**GIVEN RECORDS:**
Lemma load_stored_entry (who : Identity) (cash : Q) (file : PositionsFile) :
  _load_positions who cash file
  = match stored_entry who file with
    | Some entry =>
        match se_positions entry with
        | Some l => (positions_of_list l, default cash (se_current_cash entry))
        | None => (∅, cash)
        end
    | None => (∅, cash)
    end.
Proof.
  unfold _load_positions, stored_entry.
  destruct file as [| |data]; try reflexivity.
  destruct (data !! broker_key who) as [accounts|]; [|reflexivity]. simpl.
  destruct (accounts !! account_name who) as [strategies|]; [|reflexivity].
  simpl. now destruct (strategies !! strategy_name who).
Qed.

Lemma stored_entry_saved (self : PortfolioManager) (who : Identity)
      (file : PositionsFile) :
  stored_entry who (_save_positions self who file Written)
  = Some {| se_positions := Some (snd <$> map_to_list (positions self));
            se_current_cash := Some (current_cash self) |}.
Proof.
  unfold stored_entry, _save_positions, saved_data.
  rewrite lookup_insert_eq. simpl. rewrite lookup_insert_eq. simpl.
  apply lookup_insert_eq.
Qed.

(** The positions file round trip: a ledger that started from a
    positions file (or none) and received fills, once saved under its
    names, is found again by a manager created with the same names, with
    the same positions and the same cash, whatever that manager's initial
    cash and whatever else the file held. *)
Theorem positions_file_round_trip (who0 who : Identity) (cash0 cash : Q)
        (file0 file : PositionsFile) (events : list FillEvent) :
  let self := on_fill_events fromtimestamp (init_from who0 cash0 file0) events in
  let restarted := init_from who cash (_save_positions self who file Written) in
  positions restarted = positions self
  /\ current_cash restarted = current_cash self.
Proof.
  intros self restarted. unfold restarted, init_from.
  cbn [positions current_cash].
  rewrite load_stored_entry, stored_entry_saved.
  cbn [se_positions se_current_cash default from_option id fst snd].
  split; [|reflexivity].
  apply positions_of_list_values.
  apply on_fill_events_keys_match, init_from_keys_match.
Qed.

(** A save that writes the whole text leaves every entry but its own:
    what a manager with another broker key, account or strategy name
    finds in the file is what it found before. *)
Lemma stored_entry_other (self : PortfolioManager) (who other : Identity)
      (file : PositionsFile) :
  broker_key other <> broker_key who
  \/ account_name other <> account_name who
  \/ strategy_name other <> strategy_name who ->
  stored_entry other (_save_positions self who file Written)
  = stored_entry other file.
Proof.
  intros Hdiff.
  unfold stored_entry, _save_positions, saved_data.
  set (data := match file with Json d => d | _ => ∅ end).
  assert (Hfile : match file with
                  | Json d =>
                      accounts ← d !! broker_key other;
                      strategies ← accounts !! account_name other;
                      strategies !! strategy_name other
                  | _ => None
                  end
                  = accounts ← data !! broker_key other;
                    strategies ← accounts !! account_name other;
                    strategies !! strategy_name other).
  { unfold data. destruct file; try reflexivity; now rewrite lookup_empty. }
  rewrite Hfile. clear Hfile.
  destruct (decide (broker_key who = broker_key other)) as [Hb|Hb].
  - rewrite <- Hb, lookup_insert_eq. simpl.
    destruct (data !! broker_key who) as [accounts|] eqn:Ea; simpl.
    + destruct (decide (account_name who = account_name other)) as [Hc|Hc].
      * rewrite <- Hc, lookup_insert_eq. simpl.
        destruct (accounts !! account_name who) as [strategies|] eqn:Es; simpl.
        -- apply lookup_insert_ne. destruct Hdiff as [H|[H|H]]; congruence.
        -- rewrite lookup_insert_ne; [apply lookup_empty|].
           destruct Hdiff as [H|[H|H]]; congruence.
      * now rewrite lookup_insert_ne.
    + destruct (decide (account_name who = account_name other)) as [Hc|Hc].
      * rewrite <- Hc, lookup_insert_eq. simpl. rewrite lookup_empty. simpl.
        rewrite lookup_insert_ne; [apply lookup_empty|].
        destruct Hdiff as [H|[H|H]]; congruence.
      * rewrite lookup_insert_ne by assumption. now rewrite lookup_empty.
  - now rewrite lookup_insert_ne.
Qed.

(** Saving one manager's ledger leaves what a manager with another
    broker key, account or strategy name loads from the file unchanged,
    when the whole text reaches the file or the file is never opened for
    writing. A write that fails after the file was opened leaves an
    unparseable file, from which every manager, the saving one included,
    starts with no positions and its initial cash. *)
Theorem save_leaves_other_entries (self : PortfolioManager)
        (who other : Identity) (cash : Q) (file : PositionsFile) :
  broker_key other <> broker_key who
  \/ account_name other <> account_name who
  \/ strategy_name other <> strategy_name who ->
  (forall outcome : SaveOutcome,
      outcome <> Truncated ->
      _load_positions other cash (_save_positions self who file outcome)
      = _load_positions other cash file)
  /\ (forall (anyone : Identity) (c : Q),
         _load_positions anyone c (_save_positions self who file Truncated)
         = (∅, c)).
Proof.
  intros Hdiff. split.
  - intros [| |] Hout; [|reflexivity|congruence].
    rewrite !load_stored_entry.
    now rewrite (stored_entry_other self who other file Hdiff).
  - reflexivity.
Qed.

End LedgerFacts.

(** ** The simulated broker: funds, order book and rounding *)

Section BrokerFacts.

Import Broker OrderBook.

Lemma store_fst (self : SimulatedBroker) (funds : Q) (ts : list Trade)
      (od : OrderDetails) :
  current_funds (fst (store self funds ts od)) = funds
  /\ trades (fst (store self funds ts od)) = trades self ++ ts
  /\ orders (fst (store self funds ts od)) = <[od_order_id od := od]> (orders self)
  /\ snd (store self funds ts od) = od.
Proof. repeat split. Qed.

(** The branches of [place_order]: the final order, the funds and the
    trades it leaves. *)
Lemma place_order_cases (self : SimulatedBroker) (req : OrderRequest) (d : Draws) :
  let fp := fill_price_of self (transaction_type req) (price req) (uniform_draw d) in
  let filled := set_filled (pending_order req d) (quantity req) fp (uuid_exchange d) in
  let record := fill_record req d fp calculate_brokerage in
  let cost := (fp * inject_Z (quantity req) + calculate_brokerage)%Q in
  let revenue := (fp * inject_Z (quantity req) - calculate_brokerage)%Q in
  (place_order self req d
   = store self (current_funds self - cost)%Q [record] filled
   /\ Py.upper (transaction_type req) = "BUY"%string
   /\ (cost <= current_funds self)%Q)
  \/ (place_order self req d
      = store self (current_funds self + revenue)%Q [record] filled
      /\ Py.upper (transaction_type req) = "SELL"%string)
  \/ (exists status,
         place_order self req d
         = store self (current_funds self) []
                 (set_status (pending_order req d) status)
         /\ (status = "REJECTED"%string \/ status = "PENDING"%string)).
Proof.
  intros fp filled record cost revenue. unfold place_order.
  fold fp. fold filled. fold record. fold cost. fold revenue.
  destruct (String.eqb (Py.upper (order_type req)) "MARKET"
            && Qle_bool (random_draw d) (fill_chance self)).
  - destruct (String.eqb (Py.upper (transaction_type req)) "BUY") eqn:Eb.
    + destruct (Py.Qgeb (current_funds self) cost) eqn:Ef.
      * left. apply String.eqb_eq in Eb. apply Qgeb_true_iff in Ef. auto.
      * right. right. exists "REJECTED"%string. auto.
    + destruct (String.eqb (Py.upper (transaction_type req)) "SELL") eqn:Es.
      * right. left. apply String.eqb_eq in Es. auto.
      * right. right. exists "PENDING"%string. auto.
  - destruct (String.eqb (Py.upper (order_type req)) "LIMIT").
    + right. right. exists "PENDING"%string. auto.
    + right. right. exists "REJECTED"%string. auto.
Qed.
Lemma length_pos_nonempty (s : jsstring) :
  (0 <? List.length s) = negb (is_empty s).
Proof. destruct s; reflexivity. Qed.

(** A line that is not blank adds one record or one ignored line; a blank
    line adds nothing. *)
Lemma extract_line_cases (acc : extraction) (line : jsstring) :
  if nonBlank line then
    (exists jsonObj, JSON_parse (trim line) = Ok jsonObj
       /\ step acc line = {| jsonObjects := jsonObjects acc ++ [jsonObj];
                             ignoredLines := ignoredLines acc |})
    \/ step acc line = {| jsonObjects := jsonObjects acc;
                          ignoredLines := ignoredLines acc + 1 |}
  else step acc line = acc.
Proof.
  unfold step, extract_line, nonBlank.
  destruct (startsWith (trim line) (str "{")) eqn:Hs; simpl.
  - rewrite (startsWith_brace_nonempty _ Hs). simpl.
    destruct (endsWith (trim line) (str "}")).
    + destruct (JSON_parse (trim line)) as [jsonObj|e]; [left; now exists jsonObj|now right].
    + rewrite length_pos_nonempty, (startsWith_brace_nonempty _ Hs). now right.
  - rewrite length_pos_nonempty. destruct (is_empty (trim line)); simpl; [reflexivity|now right].
Qed.

Lemma fold_extract_line_count (lines : list jsstring) (acc : extraction) :
  List.length (jsonObjects (fold_left step lines acc))
  + ignoredLines (fold_left step lines acc)
  = List.length (jsonObjects acc) + ignoredLines acc
    + List.length (filter nonBlank lines).
Proof.
  revert acc; induction lines as [|l lines IH]; intros acc; simpl; [lia|].
  rewrite IH. pose proof (extract_line_cases acc l) as H.
  destruct (nonBlank l); simpl.
  - destruct H as [[jsonObj [_ ->]] | ->]; simpl; [rewrite length_app; simpl|]; lia.
  - rewrite H. lia.
Qed.

(** Only the trimmed line matters. *)
Lemma extract_line_trim (acc : extraction) (l l' : jsstring) :
  trim l' = trim l -> step acc l' = step acc l.
Proof. intro H. unfold step, extract_line. now rewrite H. Qed.

Lemma fold_extract_line_trim (ls ls' : list jsstring) (acc : extraction) :
  Forall2 (fun l l' => trim l' = trim l) ls ls' ->
  fold_left step ls' acc = fold_left step ls acc.
Proof.
  intro H. revert acc. induction H as [|l l' ls ls' Hl Hls IH]; intros acc; simpl.
  - reflexivity.
  - rewrite (extract_line_trim acc _ _ Hl). apply IH.
Qed.

(** The lines of the text with Windows line ends are the lines of the text,
    each possibly followed by a carriage return. *)
Lemma split_crlf (content : jsstring) :
  Forall2 (fun l l' => l' = l \/ l' = l ++ [0x0D%N])
    (split content 0x0A%N) (split (crlf content) 0x0A%N).
Proof.
  induction content as [|c content IH]; simpl.
  - constructor; [now left | constructor].
  - destruct (c =? 0x0A)%N eqn:Hc; simpl.
    + constructor; [now right | exact IH].
    + rewrite Hc. destruct IH as [|l l' ls ls' Hl Hls].
      * repeat constructor.
      * constructor; [|assumption].
        destruct Hl as [-> | ->]; [now left | now right].
Qed.

(** C7: the records and the ignored lines of [extractJsonObjects] account for
    the non-blank lines of the text, each exactly once.  The number of records
    plus [ignoredLines] is the number of lines that are not empty once
    trimmed; a line that is not blank adds one record (its text parsed) or one
    ignored line, a blank line adds neither; and the empty text gives no
    record and [ignoredLines = 0]. *)
Theorem extract_counts_nonblank_lines (content : jsstring) :
  List.length (jsonObjects (extractJsonObjects JSON_parse content))
  + ignoredLines (extractJsonObjects JSON_parse content)
  = nonBlankLineCount content
  /\ (forall acc line,
        if nonBlank line then
          (exists jsonObj, JSON_parse (trim line) = Ok jsonObj
             /\ extract_line JSON_parse acc line
                = {| jsonObjects := jsonObjects acc ++ [jsonObj];
                     ignoredLines := ignoredLines acc |})
          \/ extract_line JSON_parse acc line
             = {| jsonObjects := jsonObjects acc;
                  ignoredLines := ignoredLines acc + 1 |}
        else extract_line JSON_parse acc line = acc)
  /\ extractJsonObjects JSON_parse (str "")
     = {| jsonObjects := []; ignoredLines := 0 |}.
Proof.
  split; [|split].
  - exact (fold_extract_line_count (split content 0x0A%N) empty).
  - intros acc line. apply extract_line_cases.
  - reflexivity.
Qed.

(** C10: [extractJsonObjects] does not see Windows line ends.  Replacing every
    line feed of a text by carriage return and line feed leaves the result the
    same, records and [ignoredLines] alike, since the carriage return left at
    the end of a line is stripped by [trim] before the line is looked at.  This
    holds for every text, in particular for those with no carriage return. *)
Theorem extract_crlf_insensitive (content : jsstring) :
  extractJsonObjects JSON_parse (crlf content)
  = extractJsonObjects JSON_parse content.
Proof.
  unfold extractJsonObjects. apply fold_extract_line_trim.
  eapply Forall2_impl; [|apply split_crlf].
  intros l l' [-> | ->]; [reflexivity|].
  now apply trim_snoc.
Qed.

(** C2, as the code has it: [extractJsonObjects] never joins lines.  The
    result on two texts put one after the other with a line feed between them
    is the result on the first followed by the result on the second, so each
    line is classified on its own; and the three lines [{], ["a":1] and [}] of
    a pretty-printed object give no record and three ignored lines, whatever
    [JSON.parse] accepts (none of the three both starts with [{] and ends with
    [}], so none is parsed). *)
Theorem extract_never_joins_lines :
  (forall a b,
      extractJsonObjects JSON_parse (a ++ [0x0A%N] ++ b)
      = extraction_append (extractJsonObjects JSON_parse a)
          (extractJsonObjects JSON_parse b))
  /\ split pretty_printed 0x0A%N
     = [str "{"; [0x22%N] ++ str "a" ++ [0x22%N] ++ str ":1"; str "}"]
  /\ extractJsonObjects JSON_parse pretty_printed
     = {| jsonObjects := []; ignoredLines := 3 |}.
Proof.
  split; [|split].
  - apply extractJsonObjects_app.
  - vm_compute. reflexivity.
  - vm_compute. reflexivity.
Qed.

End Extraction.

(** ** Level resolution and the catalog *)

Section Levels.

Context {host : Host}.

Lemma getLogLevel_unfold (log : record) :
  getLogLevel log
  = (level <- levelField log ;;
     if ToBoolean level then s <- toString level ;; Ok (toUpperCase s)
     else Ok (str "UNKNOWN")).
Proof. reflexivity. Qed.

(** On an object the chain of [||] yields the first truthy field, or the
    value of the last one. *)
Lemma levelField_JObject (props : list (jsstring * record)) :
  levelField (JObject props)
  = Ok (if ToBoolean (own props (str "level")) then own props (str "level")
        else if ToBoolean (own props (str "severity")) then own props (str "severity")
        else if ToBoolean (own props (str "log_level")) then own props (str "log_level")
        else own props (str "logLevel")).
Proof.
  unfold levelField, or_else, Get. cbn [bind].
  destruct (ToBoolean (own props (str "level"))) eqn:Ha; cbn [bind].
  - repeat (rewrite Ha; cbn [bind]). reflexivity.
  - destruct (ToBoolean (own props (str "severity"))) eqn:Hb; cbn [bind].
    + repeat (rewrite Hb; cbn [bind]). reflexivity.
    + destruct (ToBoolean (own props (str "log_level"))); reflexivity.
Qed.

Lemma toString_truthy (v : record) :
  ToBoolean (Some v) = true -> toString (Some v) = ToString v.
Proof. destruct v; simpl; intro H; try reflexivity. discriminate. Qed.

Lemma getLogLevel_truthy (props : list (jsstring * record)) (v : record) :
  levelField (JObject props) = Ok (Some v) -> ToBoolean (Some v) = true ->
  getLogLevel (JObject props) = (s <- ToString v ;; Ok (toUpperCase s)).
Proof.
  intros H Hv. rewrite getLogLevel_unfold, H. cbn [bind].
  rewrite Hv. now rewrite (toString_truthy v Hv).
Qed.

(** A record that is not an object has no level, and [null] has no
    properties to read. *)
Lemma getLogLevel_not_object (log : record) :
  match log with
  | JObject _ => True
  | JNull => getLogLevel log = Throw TypeError
  | _ => getLogLevel log = Ok (str "UNKNOWN")
  end.
Proof. destruct log; reflexivity || exact I. Qed.
(** * The immutability Terraform provider: a shallow embedding

    The provider authenticates to a Vault server (static token or GitHub
    federated login) and implements three resources on top of the session:
    AppRole credentials, PKI certificates and a generic-secret data source.

    Go functions are embedded as computations in a small monad [Go] that
    threads the resource data of the call ([schema.ResourceData]) and the
    list of requests sent so far, and that distinguishes a normal return
    from a run-time panic.  Go [error] results stay ordinary return values,
    as in the source.  Code that lives in libraries (the Vault API client,
    net/http, io/ioutil, encoding/json, the clock) is reached through the
    record [Env]. *)

From stdpp Require Import base option strings gmap list pretty.
From Stdlib Require Import ZArith.
(** * Caesar PDL initialization script: the status record and its JSON output

    A shallow embedding of [mcp_pdl_initialization.py]: the record built by
    [create_project_status], the call [json.dumps(status, indent=2)] and the
    [print] of the script's main block.  The two library calls the script
    relies on, [datetime.now().isoformat()] and [json.dumps], are modelled
    after CPython's pure-Python implementations ([datetime.py],
    [json/encoder.py]); [json.loads] ([json/decoder.py]) is modelled as well,
    to state what reading the output back gives. *)

From Stdlib Require Import List String Ascii ZArith NArith Bool Lia Arith.
Import ListNotations.

Local Open Scope Z_scope.

(** ** Text, exceptions and results *)

(** A chunk of output text: the characters of a Python [str], each one a code
    point below 256. *)
Definition text := list ascii.

Definition txt (s : string) : text := list_ascii_of_string s.

Definition dquote : ascii := "034"%char.
Definition backslash : ascii := "092"%char.
Definition newline : ascii := "010"%char.
Definition space : ascii := " "%char.

(** The exceptions the modelled calls can raise.  [OutsideModel] marks input
    of [json.loads] that the model does not cover (numbers, and escapes of
    code points above 255); [Exhausted] is the decoder running out of fuel. *)
Inductive exn : Type :=
| TypeError
| OSError
| JSONDecodeError
| OutsideModel
| Exhausted.

Inductive result (A : Type) : Type :=
| Ok (a : A)
| Err (e : exn).
Arguments Ok {A} a.
Arguments Err {A} e.

Definition rbind {A B} (r : result A) (k : A -> result B) : result B :=
  match r with
  | Ok a => k a
  | Err e => Err e
  end.

Declare Scope result_scope.
Delimit Scope result_scope with result.
Notation "x <- r ;; k" := (rbind r (fun x => k))
  (at level 61, r at next level, right associativity) : result_scope.
Notation "' pat <- r ;; k" := (rbind r (fun x => match x with pat => k end))
  (at level 61, pat pattern, r at next level, right associativity) : result_scope.

(** ** [datetime] *)

(** A naive [datetime] object, as [datetime.now()] returns it (no [tzinfo]). *)
Record datetime : Type := mkdatetime {
  year : Z;
  month : Z;
  day : Z;
  hour : Z;
  minute : Z;
  second : Z;
  microsecond : Z
}.

Definition is_leap (y : Z) : bool :=
  (y mod 4 =? 0) && ((negb (y mod 100 =? 0)) || (y mod 400 =? 0)).

Definition days_in_month (y m : Z) : Z :=
  if m =? 2 then (if is_leap y then 29 else 28)
  else if (m =? 4) || (m =? 6) || (m =? 9) || (m =? 11) then 30
  else 31.

(** The ranges the [datetime] constructor checks ([MINYEAR = 1],
    [MAXYEAR = 9999]). *)
Definition valid_datetime (d : datetime) : bool :=
  (1 <=? year d) && (year d <=? 9999) &&
  (1 <=? month d) && (month d <=? 12) &&
  (1 <=? day d) && (day d <=? days_in_month (year d) (month d)) &&
  (0 <=? hour d) && (hour d <=? 23) &&
  (0 <=? minute d) && (minute d <=? 59) &&
  (0 <=? second d) && (second d <=? 59) &&
  (0 <=? microsecond d) && (microsecond d <=? 999999).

**EXERCISE DESCRIPTION:** All lines in the data above from the one with "log = Throw TypeError" through the one with "The provider authenticates" must be repeated exactly, and no others.

**TASK ANSWER:**
  | JNull => getLogLevel log = Throw TypeError
  | _ => getLogLevel log = Ok (str "UNKNOWN")
  end.
Proof. destruct log; reflexivity || exact I. Qed.
(** * The immutability Terraform provider: a shallow embedding

    The provider authenticates to a Vault server (static token or GitHub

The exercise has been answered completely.